Distraction can come from many things, but mainly from a lack of clarity in your vision. Sometimes we have too many things that are our “priorities” and sometimes we sell ourselves short by committing to too many things. 

A study that was done in 2015 on a school campus since they were noticing that their students were much more distracted than in the past. The school ranking was beginning to slip and they found that interruptions and distractions were hitting an all time high. 

They researched this by having the students take a test. They observed that any notification from their phone – just hearing the vibration or a ping notification – was significantly impacting their concentration and test scores. Even if the students were NOT interacting with the device, the notifications were still distracting.

Tim Cook, CEO of Apple, proudly published that 7.4 TRILLION notifications went out to their users in 2013. In 2018, Apple introduced features to help people gain control of these incessant notifications; do not disturb, digital well-being, and other silencers were invented. Why did they do this? Apple truly had good motives in implementing this. They wanted to help the learners learn, but they recognized that these devices were impacting people’s productivity and enjoyment of life. Tim Cook even said that he turned off ALL notifications on his personal device. He encouraged all iPhone users to do the same. You have to think about what is making you a better person and adding value to your life. Are notifications helping or hindering you in this?

The book, Indistractable, by Nir Eyal, says that the leading causes of distraction are two-fold; external and internal. External distractions can be your phone and internal distractions can be self-doubt, anxiety, and fatigue. Often times we blame the internal distraction on the external. 

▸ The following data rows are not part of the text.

(** * Internet Mood Radar: the in-memory core, embedded in Rocq

    This development embeds the pure core of the repository
    (deduplication, emotion scoring, tension index, TF-IDF clustering and
    the day-over-day delta engine) and proves the properties its
    specification states about it.  The definitions follow the TypeScript
    sources function by function and keep their names; the comment of a
    definition quotes the expression it stands for where that helps.

    Conventions of the embedding.

    - A JavaScript [number] is a real number ([R]).  Arithmetic is exact:
      rounding error, overflow and [NaN] are outside the model, except where
      a division by zero is written out (see [cosineSimilarity]).
      [Math.log], [Math.log10] and [Math.sqrt] are the functions of the
      standard library of reals; they agree with JavaScript wherever
      JavaScript returns a finite number.  [Math.exp] is the exponential
      with its underflow to 0 written out (see [JsMath.exp]): an item of
      about 269 days has the recency weight 0.  Counters and array lengths
      are natural numbers, configuration counts are integers.
    - The tension index is rounded to an integer, and the integer can
      depend on the last bit of a sum.  It is given twice: over [R], for its
      range and its monotonicity, and over binary64 numbers ([Binary64]),
      bit for bit, for its formula.
    - A string is a sequence of 8-bit code units, read as the characters
      U+0000 to U+00FF.  Case mapping and the character classes [\p{L}],
      [\p{N}] and [\s] are written out for that range.
    - [Date.now()] is an explicit argument [now] (milliseconds), read as one
      value during a call; a [Date] is its [getTime()] value.
    - The platform's URL parser, its regular-expression engine (for the
      entity patterns) and SHA-256 are parameters of the sections that use
      them.
    - An object used as a dictionary is the list of its properties in
      insertion order.  A read of a key that names a property of
      [Object.prototype] and is no own property finds the inherited
      function; [engagementFactor] writes this out, and the statements on
      the term dictionaries of the clustering that depend on it leave such
      terms ([constructor] is the one a text can hold) out.  A [Map] is the
      list of its entries in insertion order.
    - The module variable [cachedKeywords] of the relevance scorer is an
      explicit argument; [setRelevanceKeywords] gives its new value.
    - [console.log] calls are write-only and are left out.

    The last part, on further properties of the code, covers the functions
    of the same modules that the specification does not describe. *)

From Stdlib Require Import Reals Lra Lia List String Ascii ZArith Bool Permutation Sorted.
From Stdlib Require Floats.
From stdpp Require Import base decidable option list sets gmap strings.
Import ListNotations.

#[local] Open Scope string_scope.
#[local] Open Scope list_scope.

(** ** Decidable comparisons on numbers *)

#[global] Instance R_eq_dec : EqDecision R := Req_dec_T.
#[global] Instance Rlt_decision (x y : R) : Decision (x < y)%R := Rlt_dec x y.
#[global] Instance Rle_decision (x y : R) : Decision (x <= y)%R := Rle_dec x y.
#[global] Instance Rgt_decision (x y : R) : Decision (x > y)%R := Rgt_dec x y.
#[global] Instance Rge_decision (x y : R) : Decision (x >= y)%R := Rge_dec x y.

(** ** Strings *)

Module JsString.

Definition code (c : ascii) : N := N_of_ascii c.

Definition between (lo hi : N) (c : ascii) : bool :=
  (lo <=? code c)%N && (code c <=? hi)%N.

(** [\s] on U+0000..U+00FF: TAB, LF, VT, FF, CR, SPACE and NBSP. *)
Definition isSpace (c : ascii) : bool :=
  between 9 13 c || (code c =? 32)%N || (code c =? 160)%N.

(** [\p{L}] on U+0000..U+00FF. *)
Definition isLetter (c : ascii) : bool :=
  between 65 90 c || between 97 122 c
  || (code c =? 170)%N || (code c =? 181)%N || (code c =? 186)%N
  || between 192 214 c || between 216 246 c || between 248 255 c.

(** [\p{N}] on U+0000..U+00FF: the digits, the superscripts and the
    vulgar fractions. *)
Definition isNumber (c : ascii) : bool :=
  between 48 57 c || (code c =? 178)%N || (code c =? 179)%N
  || (code c =? 185)%N || between 188 190 c.

Definition isDigit (c : ascii) : bool := between 48 57 c.

Definition lowerChar (c : ascii) : ascii :=
  if between 65 90 c || between 192 214 c || between 216 222 c
  then ascii_of_N (code c + 32) else c.

(** Upper case of a character; the three characters of the range whose upper
    case lies outside it (U+00B5, U+00DF, U+00FF) are left as they are. *)
Definition upperChar (c : ascii) : ascii :=
  if between 97 122 c || between 224 246 c || between 248 254 c
  then ascii_of_N (code c - 32) else c.

Fixpoint mapChars (f : ascii -> ascii) (s : string) : string :=
  match s with
  | EmptyString => EmptyString
  | String c s' => String (f c) (mapChars f s')
  end.

Fixpoint filterChars (f : ascii -> bool) (s : string) : string :=
  match s with
  | EmptyString => EmptyString
  | String c s' => if f c then String c (filterChars f s') else filterChars f s'
  end.

Definition toLowerCase (s : string) : string := mapChars lowerChar s.

Fixpoint startsWith (s p : string) : bool :=
  match p, s with
  | EmptyString, _ => true
  | String _ _, EmptyString => false
  | String a p', String b s' => if Ascii.eqb a b then startsWith s' p' else false
  end.

(** [s.includes(sub)] *)
Fixpoint includes (s sub : string) : bool :=
  startsWith s sub ||
  match s with
  | EmptyString => false
  | String _ s' => includes s' sub
  end.

(** [s.slice(0, n)] for [0 <= n] *)
Fixpoint take (n : nat) (s : string) : string :=
  match n, s with
  | O, _ => EmptyString
  | S _, EmptyString => EmptyString
  | S n', String c s' => String c (take n' s')
  end.

(** [s.slice(n)] for [0 <= n] *)
Fixpoint drop (n : nat) (s : string) : string :=
  match n, s with
  | O, _ => s
  | S _, EmptyString => EmptyString
  | S n', String _ s' => drop n' s'
  end.

Definition isEmpty (s : string) : bool :=
  match s with EmptyString => true | _ => false end.

(** [s.split(/\s+/)]: the pieces between maximal runs of white space.  A
    leading or trailing run yields an empty first or last piece, and the
    empty string yields one empty piece. *)
Fixpoint splitSpacesFrom (cur : string) (inRun : bool) (s : string) : list string :=
  match s with
  | EmptyString => [cur]
  | String c s' =>
      if isSpace c
      then if inRun then splitSpacesFrom cur true s'
           else cur :: splitSpacesFrom EmptyString true s'
      else splitSpacesFrom (cur +:+ String c EmptyString) false s'
  end.

Definition splitSpaces (s : string) : list string :=
  splitSpacesFrom EmptyString false s.

(** [parts.join(sep)] *)
Fixpoint join (sep : string) (parts : list string) : string :=
  match parts with
  | [] => EmptyString
  | [p] => p
  | p :: rest => p +:+ sep +:+ join sep rest
  end.

(** [s.replace(/^prefix/, '')] for a literal prefix *)
Definition stripPrefix (p s : string) : string :=
  if startsWith s p then drop (String.length p) s else s.

(** [s.replace(/\/$/, '')] *)
Fixpoint stripTrailingSlash (s : string) : string :=
  match s with
  | EmptyString => EmptyString
  | String c EmptyString => if Ascii.eqb c "/" then EmptyString else s
  | String c s' => String c (stripTrailingSlash s')
  end.

(** [[^\p{L}\p{N}\s]]: what the tokenisers delete or blank out *)
Definition isPunctuation (c : ascii) : bool :=
  negb (isLetter c || isNumber c || isSpace c).

End JsString.

(** ** Arrays *)

Module JsArray.

Section Sorting.
Context {A : Type}.
(** The comparator handed to [Array.prototype.sort]; a negative or zero value
    keeps the first argument in front. *)
Variable compareFn : A -> A -> R.

Fixpoint insertSorted (x : A) (l : list A) : list A :=
  match l with
  | [] => [x]
  | y :: l' =>
      if decide (compareFn x y <= 0)%R then x :: y :: l' else y :: insertSorted x l'
  end.

(** [[...l].sort(compareFn)]: the sort is stable, so for a comparator that
    orders by a numeric key the result is the stable arrangement that
    inserting the elements from the right produces. *)
Fixpoint sort (l : list A) : list A :=
  match l with
  | [] => []
  | x :: l' => insertSorted x (sort l')
  end.

End Sorting.

Fixpoint insertString (x : string) (l : list string) : list string :=
  match l with
  | [] => [x]
  | y :: l' => if String.leb x y then x :: y :: l' else y :: insertString x l'
  end.

(** [l.sort()] on strings: ascending order of code units. *)
Fixpoint sortStrings (l : list string) : list string :=
  match l with
  | [] => []
  | x :: l' => insertString x (sortStrings l')
  end.

(** [l.slice(0, end)]: a negative [end] counts from the end of the array. *)
Definition slice0 {A : Type} (l : list A) (end_ : Z) : list A :=
  let len := Z.of_nat (length l) in
  let k := if (end_ <? 0)%Z then Z.max (len + end_) 0 else Z.min end_ len in
  firstn (Z.to_nat k) l.

(** [l.includes(x)] on strings *)
Definition includes (l : list string) (x : string) : bool :=
  existsb (String.eqb x) l.

End JsArray.

(** ** Objects used as dictionaries from strings to numbers *)

Module JsObject.

(** The properties in insertion order. *)
Definition t : Type := list (string * R).

Definition empty : t := [].

Fixpoint get (o : t) (k : string) : option R :=
  match o with
  | [] => None
  | (k', v) :: o' => if String.eqb k k' then Some v else get o' k
  end.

In his research, he found that people are placing the blame on external factors. We like to BLAME technology, but at the end of the day, the technology is just a distraction. We, each individually, have the ability to control. So instead of blaming the alerts and notifications, we need to take control and eliminate the distraction. 

It can be amazing how much time you can get back. Don’t push off the responsibility and be a victim of learned helplessness. Be careful that our emails and phones don’t encourage us to step into this so called “learned helplessness.” 

Nir Eyal says, “Stop blaming technology for your personal failings and start blaming yourself for not taking control.”